Еще одним косвенным подтверждением, что Блок искал мужественного вождя русского народа, но нашел только «женственного» Христа, служит наличие близкой проблематики в революционных поэмах С. Есенина «Иорданская голубица», «Инония» и других. Буквально накануне работы над поэмой «Двенадцать» Блок встречается и проводит очень интенсивную беседу с Есениным, которая отражена в первой же записи его Дневника за 1918 год. Там, в частности, Есенин разъясняет, что его дерзкие слова в поэме «Инония» (Тело, Христово Тело, выплевываю изо рта) не кощунство, а констатация неприятия страдающего, если угодно, «женственного» Христа (257). Вообще влияние образного ряда этих поэм Есенина на Блока периода «Двенадцати» и «Скифов» нельзя недооценивать. «Скифство» в тот период было общей питательной средой и для национально ориентированных символистов (Блок, Белый), и для укорененных в народной культуре Есенина, Клюева, Орешина. «Инония» завершается образом въезжающего в Новый Иерусалим на кобыле «Нового Спаса», то есть, в сущности, тоже образом Христа, хотя и сильно модернизированного в духе той утопической мифопоэтики, которая была характерна для Есенина в 1916–1918 гг.

А помимо этого, здесь существует еще одна тема, рассматриваемая в настоящей работе: связь с революционных идей с христианством. Начиная с Герцена русской общественной мысли хорошо знакома параллель между революционерами и первыми христианами. Последние разрушили «старый мир» Рима, и так же первые разрушают христианскую цивилизацию, когда она становится старой. «Что общего между Христом и Революцией?» – по тютчевски ставит вопрос Сергей Стратановский304. По мнению исследователя, высказывание Блока о «Христе с красногвардейцами» присоединяет его к традиции «христианского социализма». Идеи христианского социализма были широко распространены в начале XX в. – это и Бердяев, и С. Булгаков, и «Христианское братство борьбы» Свенцицкого и Эрна. А были еще и «Голгофские христиане». Слова их лидера И. П. Брихничева цитирует «Миссионерское обозрение»: «Христос стоял за угнетенных, Он был первый социалист»305.

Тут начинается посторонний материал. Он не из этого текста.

Definition handle_vs_ecall (m : rv_vm) (k : Z) : Z * rv_vm :=
  let r := vc_r (cpu m k) in
  let ext := aget 0 r 17 in
  let func := aget 0 r 16 in
  let arg0 := aget 0 r 10 in
  let m := put_cpu m k (set_pc (cpu m k) (u64 (vc_pc (cpu m k) + 4))) in
  if ext =? GUEST_ECALL_PRINT then (EL2_RESUME, m)
  else if ext =? GUEST_ECALL_DONE then (EL2_VMEXIT, m)
  else if ext =? SBI_LEGACY_SET_TIMER then (EL2_RESUME, put_cpu m k (set_deadline (cpu m k) arg0))
  else if ext =? SBI_LEGACY_CONSOLE_PUTCHAR then (EL2_RESUME, sbi_console_putchar m (u8 arg0))
  else if ext =? SBI_LEGACY_CONSOLE_GETCHAR then (EL2_RESUME, put_cpu m k (set_reg (cpu m k) 10 (U64_MOD - 1)))
  else if ext =? SBI_LEGACY_SHUTDOWN then (EL2_VMEXIT, m)
  else if ext =? SBI_EXT_BASE then
    match sbi_base func arg0 with
    | None => (EL2_RESUME, sbi_ret m k SBI_ERR_NOT_SUPPORTED 0)
    | Some value => (EL2_RESUME, sbi_ret m k SBI_SUCCESS value)
    end
  else if ext =? SBI_EXT_TIME then
    if func =? 0 then (EL2_RESUME, sbi_ret (put_cpu m k (set_deadline (cpu m k) arg0)) k SBI_SUCCESS 0)
    else (EL2_RESUME, sbi_ret m k SBI_ERR_NOT_SUPPORTED 0)
  else if ext =? SBI_EXT_IPI then
    let '(err, m) := sbi_ipi_handler m func arg0 (aget 0 r 11) in (EL2_RESUME, sbi_ret m k err 0)
  else if ext =? SBI_EXT_HSM then
    let '(err, out, m) := sbi_hsm_handler m (vc_id (cpu m k)) func arg0 (aget 0 r 11) (aget 0 r 12) in (EL2_RESUME, sbi_ret m k err out)
  else if ext =? SBI_EXT_RFENCE then
    let '(err, m) := sbi_rfence_handler m func arg0 (aget 0 r 11) in (EL2_RESUME, sbi_ret m k err 0)
  else if ext =? SBI_EXT_SRST then
    if func =? 0 then (EL2_VMEXIT, sbi_ret m k SBI_SUCCESS 0) else (EL2_RESUME, sbi_ret m k SBI_ERR_NOT_SUPPORTED 0)
  else (EL2_RESUME, sbi_ret m k SBI_ERR_NOT_SUPPORTED 0).

(** ** The exit handler *)

(** The guest's WFI; the sleep until there is work is not modelled. *)
Definition handle_wfi (m : rv_vm) (k : Z) : Z * rv_vm := (EL2_RESUME, put_cpu m k (set_pc (cpu m k) (u64 (vc_pc (cpu m k) + 4)))).

(** The memory, the second stage and the machine after an exit of CPU [k].  A host
    interrupt is dispatched by the host; [None] is the exhaustion of a loop of the page
    allocator. *)
Definition vmm_arch_exit_handler (w : kmem) (g : gstage_ctx_t) (m : rv_vm) (k : Z) : option (Z * kmem * gstage_ctx_t * rv_vm) :=
  let v := cpu m k in
  let cause := vc_scause_save v in
  let code := Z.land cause (U64_MOD / 2 - 1) in
  if negb (Z.shiftr cause 63 =? 0) then Some (EL2_RESUME, w, g, m)
  else if (code =? 2) || (code =? 22) then let '(rc, m) := handle_wfi m k in Some (rc, w, g, m)
  else if code =? 10 then let '(rc, m) := handle_vs_ecall m k in Some (rc, w, g, m)
  else if (code =? 20) || (code =? 21) || (code =? 23) then
    let gpa := gstage_fault_gpa v in
    if rv_gstage_ipa_is_ram g gpa then '(rc, w, g) ← handle_ram_fault w g gpa; Some (rc, w, g, m)
    else if code =? 20 then Some (EL2_EXIT, w, g, m)
    else let '(rc, v, d) := handle_gstage_fault w g rv_bus (rm_devs m) v code in Some (rc, w, g, put_devs (put_cpu m k v) d)
  else Some (EL2_EXIT, w, g, m).

(** ** Interrupts between virtual CPUs *)

(** The bit VSSIP written to the hart at entry, and the CPU. *)
Definition vcpu_software_irq_on_entry (v : vcpu_t) : bool * vcpu_t :=
  let s := vc_sbi v in
  let pending := negb (sb_ipi_pending s =? 0) in
  (pending, set_ipi v (sb_ipi_pending s) (sb_ipi_seq s) (sb_ipi_seq s) (if pending then 1 else 0)).

(** [vssip] is the bit of [hvip] at exit. *)
Definition vmm_arch_save_guest_ctx (v : vcpu_t) (vssip : bool) : vcpu_t :=
  let s := vc_sbi v in
  let pending := if negb (sb_ipi_injected s =? 0) && (sb_ipi_seq s =? sb_ipi_seq_at_entry s) && negb vssip then 0 else sb_ipi_pending s in
  set_ipi v pending (sb_ipi_seq s) (sb_ipi_seq_at_entry s) 0.

(** A virtual CPU and the harts that send to it: the bit of the hart, whether the guest
    runs, and three counts: the interrupts sent, those sent at the last entry, and those
    the guest has seen.  Senders, entry and exit hold the lock of the CPU; the guest runs
    without it.  The exit handler clears the bit. *)
Record ipi_run := mk_ipi { ir_v : vcpu_t; ir_vssip : bool; ir_guest : bool; ir_sent : Z; ir_entry : Z; ir_seen : Z }.

Inductive ipi_step : ipi_run -> ipi_run -> Prop :=
  | is_send v b gst sent ent seen :
      (gst = true -> sent + 1 - ent < U64_MOD) ->
      ipi_step (mk_ipi v b gst sent ent seen) (mk_ipi (send_ipi v) b gst (sent + 1) ent seen)
  | is_enter v b sent ent seen b' v' :
      vcpu_software_irq_on_entry v = (b', v') ->
      ipi_step (mk_ipi v b false sent ent seen) (mk_ipi v' b' true sent sent seen)
  | is_take v sent ent seen :
      ipi_step (mk_ipi v true true sent ent seen) (mk_ipi v false true sent ent ent)
  | is_exit v b sent ent seen :
      ipi_step (mk_ipi v b true sent ent seen) (mk_ipi (vmm_arch_save_guest_ctx v b) false false sent ent seen).

(** * Properties *)

Definition cpu_ok (v : vcpu_t) : Prop := regs_ok v /\ 0 <= vc_htinst_save v < 2 ^ 32 /\ 0 <= vc_id v < MAX_VCPUS.

Definition vm_ok (m : rv_vm) : Prop :=
  length (rm_vcpus m) = 12%nat /\ 1 <= rm_nr_vcpus m <= MAX_VCPUS /\ Forall cpu_ok (rm_vcpus m) /\ rd_inv (rm_devs m).

(** What an exit of one CPU may do to another: leave it a request, or start it. *)
Definition cpu_kept (v v' : vcpu_t) : Prop := v' = set_sbi v (vc_sbi v') \/ vc_state v = VCPU_STATE_OFFLINE.

(** From [m] to [m'] by an exit of CPU [k]. *)
Definition vm_next (k : Z) (m m' : rv_vm) : Prop :=
  vm_ok m' /\ rm_nr_vcpus m' = rm_nr_vcpus m /\ forall j, 0 <= j < MAX_VCPUS -> j <> k -> cpu_kept (cpu m j) (cpu m' j).

Lemma cpu_kept_refl v : cpu_kept v v.
Proof. left. by destruct v. Qed.

Lemma cpu_kept_trans v1 v2 v3 : cpu_kept v1 v2 -> cpu_kept v2 v3 -> cpu_kept v1 v3.
Proof. intros [E|]; [|by right]. rewrite E. intros [->|H]; [by left|]. right. exact H. Qed.

Lemma vm_next_refl k m : vm_ok m -> vm_next k m m.
Proof. intros. split; [done|]. split; [done|]. intros. apply cpu_kept_refl. Qed.

Lemma vm_next_trans k m1 m2 m3 : vm_next k m1 m2 -> vm_next k m2 m3 -> vm_next k m1 m3.
Proof.
  intros (_ & E & H) (Hok & E' & H'). split; [done|]. split; [congruence|]. intros j Hj Hne. eapply cpu_kept_trans; [by apply H|by apply H'].
Qed.

Lemma cpu_at_ok m i : vm_ok m -> 0 <= i < MAX_VCPUS -> cpu_ok (cpu m i).
Proof. intros (Hl & _ & Hall & _) Hi. eapply Forall_lookup_1; [exact Hall|]. apply aget_lookup. lia. Qed.

Lemma vm_ok_put m i v : vm_ok m -> cpu_ok v -> vm_ok (put_cpu m i v).
Proof. intros (Hl & Hn & Hall & Hd) Hv. split; [cbn; by rewrite length_aset|]. split; [done|]. split; [|done]. by apply Forall_insert. Qed.

Lemma cpu_put_eq m i v : vm_ok m -> 0 <= i < MAX_VCPUS -> cpu (put_cpu m i v) i = v.
Proof. intros (Hl & _) Hi. apply aget_aset_eq. lia. Qed.
Lemma cpu_put_ne m i j v : 0 <= i -> 0 <= j -> i <> j -> cpu (put_cpu m i v) j = cpu m j.
Proof. intros. by apply aget_aset_ne. Qed.

(** Writing the CPU itself, and leaving a request with any CPU. *)
Lemma vm_next_self k m v : vm_ok m -> 0 <= k < MAX_VCPUS -> cpu_ok v -> vm_next k m (put_cpu m k v).
Proof.
  intros Hm Hk Hv. split; [by apply vm_ok_put|]. split; [done|]. intros j Hj Hne. rewrite cpu_put_ne by lia. apply cpu_kept_refl.
Qed.

Lemma vm_next_put k m i v : vm_ok m -> 0 <= i < MAX_VCPUS -> cpu_ok v -> cpu_kept (cpu m i) v -> vm_next k m (put_cpu m i v).
Proof.
  intros Hm Hi Hv Hk. split; [by apply vm_ok_put|]. split; [done|]. intros j Hj Hne. destruct (decide (i = j)) as [->|].
  - by rewrite cpu_put_eq.
  - rewrite cpu_put_ne by lia. apply cpu_kept_refl.
Qed.

Lemma set_sbi_ok v s : cpu_ok v -> cpu_ok (set_sbi v s).
Proof. done. Qed.

Lemma cpu_ok_regs v v' : cpu_ok v -> regs_ok v' -> vc_id v' = vc_id v -> vc_htinst_save v' = vc_htinst_save v -> cpu_ok v'.
Proof. intros (_ & ? & ?) ? Ei Eh. unfold cpu_ok. by rewrite Ei, Eh. Qed.

Lemma sbi_ret_next k m a0 a1 : vm_ok m -> 0 <= k < MAX_VCPUS -> 0 <= a0 < U64_MOD -> 0 <= a1 < U64_MOD -> vm_next k m (sbi_ret m k a0 a1).
Proof.
  intros Hm Hk H0 H1. apply vm_next_self; [done|done|]. pose proof (cpu_at_ok m k Hm Hk) as Hc.
  eapply cpu_ok_regs; [exact Hc| |done|done]. apply set_reg_ok; [|done]. apply set_reg_ok; [apply Hc|done].
Qed.

Lemma for_mask_next k m mask base f :
  vm_ok m -> (forall m' i, vm_ok m' -> rm_nr_vcpus m' = rm_nr_vcpus m -> 0 <= i < rm_nr_vcpus m -> vm_next k m' (f m' i)) -> vm_next k m (for_mask m mask base f).
Proof.
  intros Hm Hf. unfold for_mask. assert (forall l m', (forall i, i ∈ l -> 0 <= i < rm_nr_vcpus m) -> vm_next k m m' ->
    vm_next k m (foldl (fun m i => if sbi_hart_in_mask mask base i then f m i else m) m' l)) as H.
  { induction l as [|i l IH]; intros m' Hl Hm'; cbn [foldl]; [done|]. apply IH; [intros j Hj; apply Hl, elem_of_cons; by right|].
    case_if; [|done]. eapply vm_next_trans; [exact Hm'|]. apply Hf; [apply Hm'|apply Hm'|apply Hl, elem_of_cons; by left]. }
  apply H; [intros i Hi; by apply elem_of_seqZ in Hi|by apply vm_next_refl].
Qed.

Lemma uart_put_inv owned u c : uart_inv u -> byte c -> uart_inv (uart_put_char owned u c).1.
Proof. intros Hu Hc. pose proof (put_char_spec owned u c Hu Hc) as H. destruct (uart_put_char owned u c). apply H. Qed.

Lemma putchar_next k m c : vm_ok m -> vm_next k m (sbi_console_putchar m (u8 c)).
Proof.
  intros (Hl & Hn & Hall & Hu & Hp). unfold sbi_console_putchar.
  pose proof (uart_put_inv (rd_owned (rm_devs m)) _ (u8 c) Hu (u8_range c)) as Hu'. destruct (uart_put_char _ _ _) as [u l].
  split; [|split; [done|intros; apply cpu_kept_refl]]. done.
Qed.

Lemma vcpu_start_ok v entry ctx v' :
  cpu_ok v -> 0 <= ctx < U64_MOD -> vmm_vcpu_start v entry ctx = (true, v') -> cpu_ok v' /\ vc_state v = VCPU_STATE_OFFLINE.
Proof.
  intros (_ & _ & Hid) Hc. unfold vmm_vcpu_start. case_if; [done|]. destruct (Z.eqb_spec (vc_state v) VCPU_STATE_OFFLINE); cbn [negb]; [|done].
  intros [= <-]. split; [|done]. split; [|cbn; lia]. split; [reflexivity|]. cbn [vc_r]. apply Forall_insert; [|done]. apply Forall_insert; [|rewrite u64_id by lia; lia].
  repeat (apply Forall_cons; split; [lia|]). done.
Qed.

Lemma hsm_next k m self func hartid start opaque :
  vm_ok m -> 0 <= hartid -> 0 <= opaque < U64_MOD ->
  let '(err, out, m') := sbi_hsm_handler m self func hartid start opaque in
  vm_next k m m' /\ 0 <= err < U64_MOD /\ 0 <= out < U64_MOD.
Proof.
  intros Hm Hh Ho. pose proof (vm_next_refl k m Hm) as Hr. unfold sbi_hsm_handler. destruct (Z.leb_spec (rm_nr_vcpus m) hartid); [split; [done|lia]|].
  assert (0 <= hartid < MAX_VCPUS) as Hi by (destruct Hm as (_ & ? & _); lia).
  case_if; [|repeat case_if; split; try done; lia]. case_if; [split; [done|lia]|]. case_if; [split; [done|lia]|].
  destruct (vmm_vcpu_start (cpu m hartid) start opaque) as [[] v] eqn:Es; [|split; [done|lia]].
  destruct (vcpu_start_ok _ _ _ _ (cpu_at_ok m hartid Hm Hi) Ho Es) as [Hv Hoff]. split; [|lia]. apply vm_next_put; [done|done|done|by right].
Qed.

Lemma ipi_next k m func mask base :
  vm_ok m -> let '(err, m') := sbi_ipi_handler m func mask base in vm_next k m m' /\ 0 <= err < U64_MOD.
Proof.
  intros Hm. unfold sbi_ipi_handler. case_if; (split; [|lia]); [by apply vm_next_refl|]. apply for_mask_next; [done|].
  intros m' i Hm' Enr Hi. assert (0 <= i < MAX_VCPUS) by (destruct Hm as (_ & ? & _); lia).
  apply vm_next_put; [done|done|by apply set_sbi_ok, cpu_at_ok|by left].
Qed.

Поэтому нет ничего удивительного в том, что Христос Блока держит «революционное» красное знамя. И. А. Есаулов же полагает, что «старый мир», «Святая Русь», «Исус Христос»… попутно дискредитируются намеренно кощунственными атрибутами (для Христа таковым является кровавый флаг)»306. Трудно с этим согласиться, поскольку, во-первых, Исус Христос очевидно противопоставлен старому миру – «псу», он впереди, пес – сзади (хотя, как точно замечает Л. А. Трубина, сама по себе рифма «пес» – «Христос» звучит дерзко и даже богохульно307), во-вторых, в отличие от Катьки, травестийно воплощающей образ «Святой Руси», Он «от пулей невредим» – Христос у Блока принципиально не равен Святой Руси и стрельба по нему бессмысленна и безрезультатна, скорее, смешна, чем страшна. Наконец, едва ли можно говорить о кощунственности красного флага для Того, Кто Сам пролил Кровь на Кресте и чьи священники надевают алые ризы каждый год в день Светлого Воскресения и служат в них в течение всей Светлой Четыредесятницы – сорок дней. Красные одежды священники надевают и в дни памяти мучеников Христовых. Цвет красного флага ведь изначально не является цветом тех, кто проливает кровь (хотя после событий XX в. и тут уже все стало неоднозначно). Это – цвет пролитой крови жертв, то есть цвет мученичества, и изображение Христа, несущего такой флаг, вовсе не кощунственно. В. Сарычев ошибается: в финале поэмы светлые тона абсолютно побеждают тьму, появляющийся Христос рассеивает мрак ночи, текст не оставляет на этот счет ни малейших сомнений. Черно-бело-красная палитра первой части становится бело-красной в заключительной строфе. И белый, и красный цвета святости, цвета мученичества и жертвенности. Красный – цвет пролитой крови на земле, белый – цвет новых одежд в Царствии Небесном. Потому «кровавый флаг» не нарушает гармоничности блоковского образа, оба цвета присущи иконографии Христа, а в плане историософском они предвосхищают будущую страшную гражданскую войну. Примирение красных и белых возможно только во Христе, и это совершенно явственное послание поэмы «Двенадцать».